THE MAGAZINE OF FLORIDA INTERNATIONAL UNIVERSITY'S COLLEGE OF BUSINESS
 
Two New U.S. Patents For Blockchain-powered Solutions 

 

Two New U.S. Patents For Blockchain-powered Solutions

By Michelle Lopez

Hemang Subramanian Hemang Subramanian
Hemang Subramanian, associate professor and director of the Master of Science in Information Systems and Master of Data Science and Artificial Intelligence programs at FIU Business, has been awarded two new U.S. patents that can reshape the way people use two major tools in the digital world: quick response (QR) codes and nonfungible tokens (NFTs).

The patents, both granted in early 2025, aim to solve real-world technology challenges in healthcare and digital commerce. One patent can enable encrypting NFTs for storing healthcare or medical records, while the other can detect fraudulent QR codes, an increasingly common threat in cities like Miami.

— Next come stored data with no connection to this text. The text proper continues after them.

(* ===== verification/EdgeRuns.v ===== *)
(** * Runs of the tunnel edge

    A client's tunnel from its first packet to the dialled port, and a run in
    which packets from unknown keys keep the read loop from serving it. *)

From S2P Require Import Prelude GoStrings Wire Errors Protocol Registry Base64 Json Framing Stream Concur Edge EdgeSafe.
From Stdlib Require Import Strings.Byte.

Abbreviation pool := (Edge * list (prog Edge input))%type.

Definition calm : input := mkInput true false 0 None "".
Definition arrives (from : bytes) (f : frame) : input := mkInput true false 0 (Some (Packet (Some from) (packet_of f))) "".

Section drive.
Context `{Externals}.

(** The goroutine at [i] runs until it waits. *)
Fixpoint run_on (fuel : nat) (i : nat) (w : pool) : pool :=
  match fuel with
  | O => w
  | S fuel' => match run_step i calm w with Some w' => run_on fuel' i w' | None => w end
  end.

(** A packet arrives and the read loop handles it. *)
Definition receive (from : bytes) (f : frame) (w : pool) : pool :=
  match run_step 0 (arrives from f) w with Some w' => run_on 100 0 w' | None => w end.

Definition declare (ex : string) (key : bytes) (port : Z) (w : pool) : pool :=
  match Bind (e_registry w.1) ex key [mkTarget port] (mkEndpoint [] []) with
  | Ok r => (with_bound (h_bound w.1 ++ [mkBinding ex key [mkTarget port]]) (with_registry r w.1), w.2)
  | Err _ => w
  end.

Definition reached (w : pool) : Prop := edge_runs 1280 20 w.

Lemma reached_step i c w w' : reached w → run_step i c w = Some w' → reached w'.
Proof. intros Hw Hs. eapply rtc_r; [exact Hw|]. exact (moves_run _ _ i c w w' Hs). Qed.

Lemma reached_run_on fuel i w : reached w → reached (run_on fuel i w).
Proof.
  revert w. induction fuel as [|fuel IH]; intros w Hw; cbn [run_on]; [done|].
  destruct (run_step i calm w) as [w'|] eqn:Hs; [|done]. apply IH. exact (reached_step i calm w w' Hw Hs).
Qed.

Lemma reached_receive from f w : reached w → reached (receive from f w).
Proof.
  intros Hw. unfold receive. destruct (run_step 0 _ w) as [w'|] eqn:Hs; [|done]. apply reached_run_on.
  exact (reached_step 0 _ w w' Hw Hs).
Qed.

Lemma reached_declare ex key port w : reached w → reached (declare ex key port w).
Proof.
  destruct w as [s ts]. intros Hw. unfold declare. cbn. destruct (Bind _ _ _ _ _) as [r|e] eqn:Hb; [|done].
  eapply rtc_r; [exact Hw|]. apply moves_env, (env_bind s ex key [mkTarget port] (mkEndpoint [] []) r Hb).
Qed.

Lemma reached_start : reached (start 1280 20).
Proof. apply rtc_refl. Qed.

(** ** A tunnel *)

Definition owner : bytes := [x01; x02].
Definition preamble : frame := mkFrame frameTypePreamble 0 (encodePreamble "x1").
Definition stream_open : frame := mkFrame frameTypeStreamOpen 1 (encodeStreamOpen 80).

(** The owner binds its key and port 80, its preamble and its stream-open
    arrive; goroutine 1 is the accept loop, 3 the session's and 5 the stream's. *)
Definition established : pool := run_on 100 1 (receive owner preamble (declare "x1" owner 80 (start 1280 20))).
Definition spliced : pool := run_on 100 5 (run_on 100 3 (receive owner stream_open established)).

Lemma established_reached : reached established.
Proof. apply reached_run_on, reached_receive, reached_declare, reached_start. Qed.

Lemma spliced_reached : reached spliced.
Proof. apply reached_run_on, reached_run_on, reached_receive, established_reached. Qed.

(** ** Packets of unknown keys *)

Definition silent_peer : bytes := [x03].
Definition noisy_peer : bytes := [x04].
Definition other_frame : frame := mkFrame frameTypeData 5 [].
Definition garbage : frame := mkFrame x00 0 [].

(** One peer sends a frame that is no preamble, so that the accept loop waits for
    its preamble; another sends nine packets that are no frames. *)
Definition stalled : pool :=
  Nat.iter 9 (receive noisy_peer garbage) (run_on 100 1 (receive silent_peer other_frame established)).

Lemma reached_flood n w : reached w → reached (Nat.iter n (receive noisy_peer garbage) w).
Proof. intros Hw. induction n as [|n IH]; [exact Hw|]. exact (reached_receive _ _ _ IH). Qed.

Lemma stalled_reached : reached stalled.
Proof. exact (reached_flood _ _ (reached_run_on _ _ _ (reached_receive _ _ _ established_reached))). Qed.

(** Each malformed packet leaves a dead record in the queue of the accept loop.
    With the queue full the read loop itself waits: until a timer fires, no
    packet of any peer is read, also none of the established tunnel. *)
Lemma read_loop_stalls :
  reached stalled ∧
  (∃ p pc, m_pairs (e_mux stalled.1) !! go_string owner = Some p ∧ e_conns stalled.1 !! p = Some pc ∧
     p_session pc = Some 0%nat ∧ p_closed pc = false) ∧
  (∀ c, i_pick c = false → run_step 0 c stalled = None ∧ run_step 1 c stalled = None).
Proof.
  split; [exact stalled_reached|split].
  - exists 1%nat, (default (newPair 1280 owner) (e_conns stalled.1 !! 1%nat)).
    split; [|split; [|split]]; vm_compute; reflexivity.
  - intros [ok pick now recv txt] Hp. change (pick = false) in Hp. subst pick. split; vm_compute; reflexivity.
Qed.

End drive.

(** ** The properties at these runs *)

#[local] Existing Instance concrete_externals.

Lemma tunnel_authorised_witness :
  h_dials spliced.1 = [mkDial 1 0 "x1" 80] ∧
  ∃ b t, b ∈ h_bound spliced.1 ∧ b_execution b = "x1" ∧ b_key b = owner ∧ t ∈ b_targets b ∧ target_port t = 80.
Proof.
  assert (h_dials spliced.1 = [mkDial 1 0 "x1" 80]) as Hd by (vm_compute; reflexivity). split; [exact Hd|].
  destruct (proj1 (tunnel_authorised 1280 20 spliced spliced_reached) (mkDial 1 0 "x1" 80))
    as (pc & f & b & t & Hp & _ & _ & _ & Hb & He & Hk & Ht & Hport); [rewrite Hd; left|].
  exists b, t. assert (p_peer <$> e_conns spliced.1 !! 1%nat = Some owner) as Ho by (vm_compute; reflexivity).
  change (e_conns spliced.1 !! 1%nat = Some pc) in Hp. rewrite Hp in Ho. injection Ho as Ho. rewrite -Ho.
  exact (conj Hb (conj He (conj Hk (conj Ht Hport)))).
Defined.

Lemma edge_bounded_witness : length (m_inbound (e_mux stalled.1)) = 8%nat ∧ (8 ≤ maxPendingSessions)%nat.
Proof.
  assert (length (m_inbound (e_mux stalled.1)) = 8%nat) as He by (vm_compute; reflexivity). split; [exact He|]. rewrite -He.
  exact (proj1 (proj2 (edge_bounded 1280 20 stalled stalled_reached))).
Defined.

"The inventions were driven by very specific problems I saw in the real world," said Subramanian. "Healthcare data is often siloed, insecure or hard to access. Meanwhile QR code fraud has become rampant, especially in public spaces where unsuspecting users are easily misled."

The first patent, granted in January 2025, enables patient health records to be encrypted and stored as NFTs on a blockchain. Each token contains tamper-proof encrypted data – allowing patients and providers to share sensitive medical information securely and with full traceability.

"The innovation here is using NFTs not as collectibles, but as secure digital containers for medical data," said Subramanian. "It has potential to simplify record-sharing between providers while complying with privacy laws like HIPAA."

"We're creating practical tools that can protect consumers, improve patient care and help businesses build trust in digital transactions."

– Hemang Subramanian

Subramanian envisions hospitals, clinics and even insurance companies leveraging this technology to streamline patient care and lower administration costs.

The second patent tackles a more public-facing problem: the rise in QR code fraud, in which scammers replace legitimate QR codes on parking meters, restaurant menus or public signs with malicious links.

In response, Subramanian developed a system that authenticates QR codes using a blockchain-backed reputation mechanism. The platform not only verifies a QR code's origin, but also tracks user feedback over time to build a trust score for each code. "It's essentially a fraud-detection system embedded in your phone or QR scanner," he explained. "It can tell if a code is fake before you scan it, potentially saving consumers from phishing scams or financial threats."

Subramanian is currently exploring licensing and startup opportunities.

"There's real commercial potential here," he said. "We're creating practical tools that can protect consumers, improve patient care and help businesses build trust in digital transactions."